Question: About a month ago I caught my mother being physically and verbally abusive to my kids, whom she had been watching daily while I work from home. After we fought about it, she left my home, and I haven't seen or talked to her since.

I'm horrified, both by her actions and that it took me a while to catch on (well, when you grow up with it, I guess it's hard to recognize). My kids don't want to see her again.

My mother is apparently waiting for an apology from me for getting mad at her. And I just don't know what to say. She does not accept blame, or criticism, or question anything she says. But my beloved brother is coming to visit next week, so I owe it to him at least to try to talk to her, but what do I say? How do I try to get my mom to understand why I'm upset and to listen to me for probably the first time ever?

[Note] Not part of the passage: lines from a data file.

(** * Photoreport: the layout engine of [pdfreport.py]

    A shallow embedding of the two rendering functions of the program,
    [generate_thumbnail] (the preview of one page record) and
    [generate_pdf] (the printed report), with the properties of their
    layout arithmetic, and of the buttons of the script that keep the
    list of page records.

    Conventions of the embedding:
    - a Python [int] is a [Z]; [//] and [%] are [Z.div] and [Z.modulo]
      (both round towards minus infinity, as in Python);
    - a Python [float] is a [Q]: true division and the products of the
      layout are computed exactly, without rounding; the module
      [Doubles] has lines 140-164 once more on binary64 floats, where
      a property depends on the rounding;
    - a Python [str] is a [string] whose characters are code points
      below 256;
    - a call that may raise returns a [result]; the first exception
      aborts the whole computation, as no [try] surrounds the image
      loops of the source. *)

From Stdlib Require Import ZArith QArith Qround Qabs List String Ascii Bool.
From Stdlib Require Import Lia Lqa DecimalString.
From Stdlib Require Floats Uint63.
Import ListNotations.

Local Open Scope Z_scope.

(** ** Exceptions *)

Inductive exn : Type :=
| UnidentifiedImageError   (* Image.open on bytes that are no image *)
| OSError                  (* Image.save: mode cannot be written as JPEG *)
| ZeroDivisionError
| RuntimeError.            (* FPDF: drawing with no page open *)

Inductive result (A : Type) : Type :=
| Ok (a : A)
| Raise (e : exn).

Arguments Ok {A} a.
Arguments Raise {A} e.

Definition bind {A B : Type} (m : result A) (k : A -> result B) : result B :=
  match m with
  | Ok a => k a
  | Raise e => Raise e
  end.

Notation "x <- m ;; k" := (bind m (fun x => k))
  (at level 61, m at next level, right associativity).
Notation "' pat <- m ;; k" := (bind m (fun x => match x with pat => k end))
  (at level 61, pat pattern, m at next level, right associativity).

(** ** Numbers *)

(** [a / b] on floats. *)
Definition truediv (a b : Q) : result Q :=
  if Qeq_bool b 0 then Raise ZeroDivisionError else Ok (a / b)%Q.

(** [a > b] on floats. *)
Definition Qgt_bool (a b : Q) : bool := negb (Qle_bool a b).

Coercion inject_Z : Z >-> Q.

(** ** Strings *)

(** [str(n)] for an integer. *)
Definition str (n : Z) : string := NilZero.string_of_int (Z.to_int n).

(** The line boundaries of [str.splitlines] among the code points below
    256: LF, VT, FF, CR, FS, GS, RS and NEL. *)
Definition is_line_boundary (c : ascii) : bool :=
  let n := nat_of_ascii c in
  ((n =? 10) || (n =? 11) || (n =? 12) || (n =? 13) ||
   (n =? 28) || (n =? 29) || (n =? 30) || (n =? 133))%nat.

Definition is_CR (c : ascii) : bool := (nat_of_ascii c =? 13)%nat.
Definition is_LF (c : ascii) : bool := (nat_of_ascii c =? 10)%nat.

(** [splitlines_from cur s]: the lines of [s], the first one prefixed by
    the characters [cur] already read.  A boundary closes the current
    line (CR LF counts as one boundary); the text after the last
    boundary is a line only when it is not empty. *)
Fixpoint splitlines_from (cur s : string) : list string :=
  match s with
  | EmptyString =>
      match cur with
      | EmptyString => []
      | _ => [cur]
      end
  | String c rest =>
      if is_line_boundary c then
        cur :: (if is_CR c then
                  match rest with
                  | String c' rest' =>
                      if is_LF c' then splitlines_from EmptyString rest'
                      else splitlines_from EmptyString rest
                  | EmptyString => splitlines_from EmptyString rest
                  end
                else splitlines_from EmptyString rest)
      else splitlines_from (cur ++ String c EmptyString) rest
  end.

(** [s.splitlines()] *)
Definition splitlines (s : string) : list string :=
  splitlines_from EmptyString s.

(** [enumerate(l, start)] *)
Fixpoint enumerate {A : Type} (start : Z) (l : list A) : list (Z * A) :=
  match l with
  | [] => []
  | a :: l' => (start, a) :: enumerate (start + 1) l'
  end.

(** [[f(a) for a in l]] when [f] may raise: the first exception ends
    the traversal. *)
Fixpoint mapM {A B : Type} (f : A -> result B) (l : list A) : result (list B) :=
  match l with
  | [] => Ok []
  | a :: l' =>
      b <- f a ;;
      bs <- mapM f l' ;;
      Ok (b :: bs)
  end.

(** ** Images (PIL) *)

(** What the program observes of a decoded image: its pixel size and
    its mode. *)
Record Image : Type := mkImage {
  size : Z * Z;          (* (width, height) *)
  mode : string
}.

(** [img.convert("RGB")] *)
Definition convert_RGB (img : Image) : Image :=
  {| size := size img; mode := "RGB" |}.

(** The modes the JPEG encoder of PIL writes. *)
Definition jpeg_modes : list string :=
  ["1"; "L"; "RGB"; "RGBX"; "CMYK"; "YCbCr"]%string.

(** [img.save(name, format="JPEG")]: fails on a mode the encoder does
    not write (RGBA or P, for instance). *)
Definition save_JPEG (img : Image) : result unit :=
  if existsb (String.eqb (mode img)) jpeg_modes then Ok tt else Raise OSError.

(** [round_aspect] of [Image.thumbnail]:
    [max(min(floor(number), ceil(number), key=key), 1)].  [min] keeps
    its first argument unless the second has a strictly smaller key.
    The keys are compared exactly here; Pillow compares them as
    doubles, and where floor and ceiling are equally near it may keep
    the ceiling. *)
Definition round_aspect (number : Q) (key : Z -> Q) : Z :=
  let lo := Qfloor number in
  let hi := Qceiling number in
  Z.max (if Qle_bool (key lo) (key hi) then lo else hi) 1.
(** [Atoi] inverts [Itoa] on every [int]. *)
Lemma Atoi_Itoa z : int64_min <= z <= int64_max -> Atoi (Itoa z) = Some z.
Proof.
  intros Hz. pose proof Hz as Hz'. unfold int64_min, int64_max in Hz. unfold Itoa.
  assert (forall n, 0 <= n < 10 ^ 20 ->
    exists c r, fmt_digits 20 n "" = String c r /\ is_Some (digit_val c) /\
                parse_digits (String c r) 0 = Some n) as Hf.
  { intros n Hn. destruct (parse_fmt_digits 20 n "" 0 ltac:(lia) ltac:(lia))
      as (ds & -> & _ & Hp & c & r & -> & Hc).
    rewrite string_app_nil_r in *. exists c, r. split_and!; [done|done|]. by rewrite Hp. }
  assert (forall c, is_Some (digit_val c) -> Ascii.eqb c "+" = false /\ Ascii.eqb c "-" = false) as Hs.
  { intros c [d Hd]. split; destruct (Ascii.eqb_spec c "+"), (Ascii.eqb_spec c "-"); by subst. }
  destruct (Z.ltb_spec z 0).
  - destruct (Hf (- z) ltac:(lia)) as (c & r & -> & Hc & Hp). unfold Atoi. cbn -[parse_digits].
    rewrite Hp. rewrite Z.opp_involutive. by rewrite (proj2 (in_int64_spec z)).
  - destruct (Hf z ltac:(lia)) as (c & r & -> & Hc & Hp). destruct (Hs c Hc) as [H1 H2].
    unfold Atoi. rewrite H1, H2. cbn -[parse_digits].
    rewrite Hp. by rewrite (proj2 (in_int64_spec z)).
Qed.

(** [Atoi] only returns values of the range of [int]. *)
Lemma Atoi_range s z : Atoi s = Some z -> int64_min <= z <= int64_max.
Proof.
  unfold Atoi. intros H. apply in_int64_spec. by repeat case_match; simplify_eq.
Qed.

Answer: Why do you owe this to your brother? Seems to me there's a break in the logic there.

What just happened to you and your kids, the latter especially, is traumatic, and while your concern for your brother is generous and kind, he's not your top priority here. The kids are.

Figuring out why it took you so long to see your mom's abuse, to the point of exposing your kids to it, is also more important than your brother and his visit. You're responding, classically, by trying to keep the peace, which can be a generous impulse in a healthy family, but a self-sabotaging one in a family with an abuser at the helm. Do not negate yourself - not for your brother, not for your mother.

Instead, find the strength to spell out for your mother what behavior you find unacceptable, using specific examples. Explain that if and when you decide to allow her around the children again, visits will be supervised - maybe forever, but for at least as long as it takes her to both admit and demonstrate that there are lines she cannot cross.

Because of the serious nature of the problem, and because you aren't sure of yourself (yet) in handling it, please do all of this under the long-overdue guidance of a competent family therapist.

Question: No, you owe it to your kids to save them from her. My mother knew my grandmother was very verbally and emotionally abusive. But she decided she owed it to a lot of other people to keep the relationship with my grandmother, and said we did, too. Never mind what she owed us.

Forgive yourself for not knowing until now, but from here on out, it is up to you to protect your kids.

Answer: Yes, yes. And to protect him- or herself. A grandma who can raise her hand to children and still see herself as the victim is not going to accept this new edict quietly. And since the grandmother is going to push back against these new limits, hard and angry, the mother can protect the children only by learning to stand up to that pressure.